* _Task instructions_: Your answer should be the exact lines of the data below from the one containing "(** The dictionary [AgentExecutor.invoke]" through the one containing "(* st.success *)"; please include nothing else.

-------- Listed records --------

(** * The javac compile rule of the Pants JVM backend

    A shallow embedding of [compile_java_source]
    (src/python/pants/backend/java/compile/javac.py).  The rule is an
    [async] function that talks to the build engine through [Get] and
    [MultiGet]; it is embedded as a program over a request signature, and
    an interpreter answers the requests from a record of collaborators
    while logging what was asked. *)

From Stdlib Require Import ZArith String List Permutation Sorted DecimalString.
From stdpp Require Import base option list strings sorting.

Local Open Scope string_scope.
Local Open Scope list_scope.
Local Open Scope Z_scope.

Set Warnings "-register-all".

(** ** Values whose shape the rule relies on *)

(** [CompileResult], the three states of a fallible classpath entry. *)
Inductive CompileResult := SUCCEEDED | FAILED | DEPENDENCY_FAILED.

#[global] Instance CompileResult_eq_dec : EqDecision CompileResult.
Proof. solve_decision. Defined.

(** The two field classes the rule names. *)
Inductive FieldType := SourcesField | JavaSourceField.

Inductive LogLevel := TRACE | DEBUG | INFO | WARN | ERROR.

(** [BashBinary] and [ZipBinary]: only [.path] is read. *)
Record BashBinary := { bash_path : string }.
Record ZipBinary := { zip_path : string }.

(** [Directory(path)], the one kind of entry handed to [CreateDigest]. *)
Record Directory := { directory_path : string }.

--------
-------- Listed records --------

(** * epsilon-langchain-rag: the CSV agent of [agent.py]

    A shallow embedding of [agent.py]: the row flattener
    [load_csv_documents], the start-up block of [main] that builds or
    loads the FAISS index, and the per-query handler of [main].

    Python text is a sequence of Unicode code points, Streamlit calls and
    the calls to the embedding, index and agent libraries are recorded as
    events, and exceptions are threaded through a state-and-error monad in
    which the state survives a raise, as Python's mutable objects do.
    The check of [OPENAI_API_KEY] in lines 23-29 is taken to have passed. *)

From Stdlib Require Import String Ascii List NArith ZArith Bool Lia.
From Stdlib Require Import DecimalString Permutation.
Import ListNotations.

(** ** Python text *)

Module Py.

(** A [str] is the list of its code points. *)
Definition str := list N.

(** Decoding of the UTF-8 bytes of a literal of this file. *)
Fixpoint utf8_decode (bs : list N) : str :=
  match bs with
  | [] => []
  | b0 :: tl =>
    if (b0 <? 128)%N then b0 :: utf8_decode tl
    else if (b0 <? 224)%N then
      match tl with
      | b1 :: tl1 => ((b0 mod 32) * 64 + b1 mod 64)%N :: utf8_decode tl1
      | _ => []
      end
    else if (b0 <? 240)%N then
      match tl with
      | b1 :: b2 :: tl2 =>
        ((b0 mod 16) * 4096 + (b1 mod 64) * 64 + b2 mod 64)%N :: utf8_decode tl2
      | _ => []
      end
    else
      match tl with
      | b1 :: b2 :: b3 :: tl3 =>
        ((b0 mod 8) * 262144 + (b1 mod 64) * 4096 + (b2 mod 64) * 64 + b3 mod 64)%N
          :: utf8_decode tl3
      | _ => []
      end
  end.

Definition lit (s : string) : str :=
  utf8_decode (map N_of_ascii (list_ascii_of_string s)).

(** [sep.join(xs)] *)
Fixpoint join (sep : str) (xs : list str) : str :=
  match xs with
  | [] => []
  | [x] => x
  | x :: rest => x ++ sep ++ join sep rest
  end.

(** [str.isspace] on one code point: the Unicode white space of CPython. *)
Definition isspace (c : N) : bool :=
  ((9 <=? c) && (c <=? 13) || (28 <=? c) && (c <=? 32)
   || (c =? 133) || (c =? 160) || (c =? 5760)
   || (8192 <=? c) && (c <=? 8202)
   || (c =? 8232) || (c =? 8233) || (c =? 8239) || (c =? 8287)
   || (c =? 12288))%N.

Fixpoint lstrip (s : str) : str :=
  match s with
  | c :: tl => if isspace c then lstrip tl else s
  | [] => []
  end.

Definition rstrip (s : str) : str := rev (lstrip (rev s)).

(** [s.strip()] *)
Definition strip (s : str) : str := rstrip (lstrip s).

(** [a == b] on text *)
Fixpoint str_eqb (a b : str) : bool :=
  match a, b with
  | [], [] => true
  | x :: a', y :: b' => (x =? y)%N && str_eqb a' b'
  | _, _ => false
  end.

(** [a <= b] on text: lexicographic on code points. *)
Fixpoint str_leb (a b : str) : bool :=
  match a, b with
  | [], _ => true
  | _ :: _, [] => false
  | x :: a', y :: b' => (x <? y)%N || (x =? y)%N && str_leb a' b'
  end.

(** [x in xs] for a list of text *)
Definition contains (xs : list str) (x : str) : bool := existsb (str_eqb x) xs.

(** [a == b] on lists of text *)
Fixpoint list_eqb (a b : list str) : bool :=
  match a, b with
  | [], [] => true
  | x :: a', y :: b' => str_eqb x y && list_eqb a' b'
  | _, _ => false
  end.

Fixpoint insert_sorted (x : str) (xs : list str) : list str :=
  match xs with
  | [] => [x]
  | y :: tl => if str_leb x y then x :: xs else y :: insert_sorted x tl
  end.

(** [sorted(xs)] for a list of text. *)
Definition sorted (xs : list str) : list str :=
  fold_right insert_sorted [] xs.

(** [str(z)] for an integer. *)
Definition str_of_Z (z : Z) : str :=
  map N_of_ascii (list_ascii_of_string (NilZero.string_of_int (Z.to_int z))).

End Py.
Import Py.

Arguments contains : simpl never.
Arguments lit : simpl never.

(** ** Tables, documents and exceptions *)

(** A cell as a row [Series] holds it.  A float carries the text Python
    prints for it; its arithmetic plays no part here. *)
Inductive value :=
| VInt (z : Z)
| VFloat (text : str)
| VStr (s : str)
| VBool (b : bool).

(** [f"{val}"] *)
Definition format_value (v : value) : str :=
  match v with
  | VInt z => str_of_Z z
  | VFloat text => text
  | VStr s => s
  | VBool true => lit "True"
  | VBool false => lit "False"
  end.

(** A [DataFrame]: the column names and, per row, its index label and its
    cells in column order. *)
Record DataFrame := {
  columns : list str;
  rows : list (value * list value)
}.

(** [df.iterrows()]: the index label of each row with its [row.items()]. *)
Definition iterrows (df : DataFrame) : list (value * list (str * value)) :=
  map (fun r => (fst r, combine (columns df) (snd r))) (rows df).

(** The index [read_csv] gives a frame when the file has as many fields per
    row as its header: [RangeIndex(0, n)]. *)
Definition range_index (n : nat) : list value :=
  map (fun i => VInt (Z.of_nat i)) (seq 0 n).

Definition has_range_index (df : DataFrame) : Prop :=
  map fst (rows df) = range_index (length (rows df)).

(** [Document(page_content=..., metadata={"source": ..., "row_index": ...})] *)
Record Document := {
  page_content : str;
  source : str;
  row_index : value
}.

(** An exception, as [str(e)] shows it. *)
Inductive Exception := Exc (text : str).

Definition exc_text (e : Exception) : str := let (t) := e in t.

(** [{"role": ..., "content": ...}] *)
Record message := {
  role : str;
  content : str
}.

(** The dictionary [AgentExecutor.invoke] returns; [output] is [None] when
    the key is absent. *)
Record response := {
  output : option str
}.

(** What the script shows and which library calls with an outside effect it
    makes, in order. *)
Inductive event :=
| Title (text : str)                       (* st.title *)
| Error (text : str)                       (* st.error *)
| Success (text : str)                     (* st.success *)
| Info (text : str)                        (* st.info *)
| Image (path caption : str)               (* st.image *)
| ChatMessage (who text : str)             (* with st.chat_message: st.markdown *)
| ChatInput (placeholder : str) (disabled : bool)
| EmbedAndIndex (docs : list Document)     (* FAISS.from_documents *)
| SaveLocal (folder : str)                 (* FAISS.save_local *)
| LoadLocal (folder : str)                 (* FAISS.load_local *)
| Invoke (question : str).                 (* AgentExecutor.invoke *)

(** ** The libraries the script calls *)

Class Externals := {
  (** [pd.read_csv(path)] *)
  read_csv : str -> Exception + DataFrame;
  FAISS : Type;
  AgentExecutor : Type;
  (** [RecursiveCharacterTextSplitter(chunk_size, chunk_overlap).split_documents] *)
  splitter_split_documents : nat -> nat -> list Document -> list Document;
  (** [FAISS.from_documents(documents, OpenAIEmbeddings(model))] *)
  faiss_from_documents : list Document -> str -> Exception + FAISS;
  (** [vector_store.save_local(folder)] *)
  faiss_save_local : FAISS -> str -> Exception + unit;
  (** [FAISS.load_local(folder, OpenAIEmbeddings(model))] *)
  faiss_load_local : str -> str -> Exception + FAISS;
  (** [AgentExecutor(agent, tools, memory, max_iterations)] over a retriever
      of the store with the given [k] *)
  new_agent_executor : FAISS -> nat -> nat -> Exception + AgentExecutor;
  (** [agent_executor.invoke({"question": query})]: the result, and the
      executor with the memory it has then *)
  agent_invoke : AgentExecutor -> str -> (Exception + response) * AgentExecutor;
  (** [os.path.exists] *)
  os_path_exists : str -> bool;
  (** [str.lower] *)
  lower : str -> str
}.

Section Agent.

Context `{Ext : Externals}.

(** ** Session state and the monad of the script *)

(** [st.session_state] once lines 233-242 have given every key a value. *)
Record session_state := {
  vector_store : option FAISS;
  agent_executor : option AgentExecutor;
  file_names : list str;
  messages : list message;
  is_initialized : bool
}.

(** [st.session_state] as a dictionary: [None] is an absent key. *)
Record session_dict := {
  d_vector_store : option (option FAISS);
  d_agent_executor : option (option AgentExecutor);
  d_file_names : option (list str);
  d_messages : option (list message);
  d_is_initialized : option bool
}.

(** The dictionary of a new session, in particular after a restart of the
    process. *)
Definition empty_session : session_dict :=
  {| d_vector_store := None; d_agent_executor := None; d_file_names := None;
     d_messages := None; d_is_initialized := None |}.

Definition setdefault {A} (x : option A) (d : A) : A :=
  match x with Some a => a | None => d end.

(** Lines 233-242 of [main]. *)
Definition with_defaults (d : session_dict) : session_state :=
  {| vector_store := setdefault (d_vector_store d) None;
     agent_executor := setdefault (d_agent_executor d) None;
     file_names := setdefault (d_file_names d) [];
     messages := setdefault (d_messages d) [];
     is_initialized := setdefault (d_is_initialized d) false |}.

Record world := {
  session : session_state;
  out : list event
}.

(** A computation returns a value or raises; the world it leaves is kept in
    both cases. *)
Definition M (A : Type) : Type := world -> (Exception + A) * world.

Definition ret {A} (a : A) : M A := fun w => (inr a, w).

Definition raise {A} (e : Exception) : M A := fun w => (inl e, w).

--------

* _Response below_:
(** The dictionary [AgentExecutor.invoke] returns; [output] is [None] when
    the key is absent. *)
Record response := {
  output : option str
}.

(** What the script shows and which library calls with an outside effect it
    makes, in order. *)
Inductive event :=
| Title (text : str)                       (* st.title *)
| Error (text : str)                       (* st.error *)
| Success (text : str)                     (* st.success *)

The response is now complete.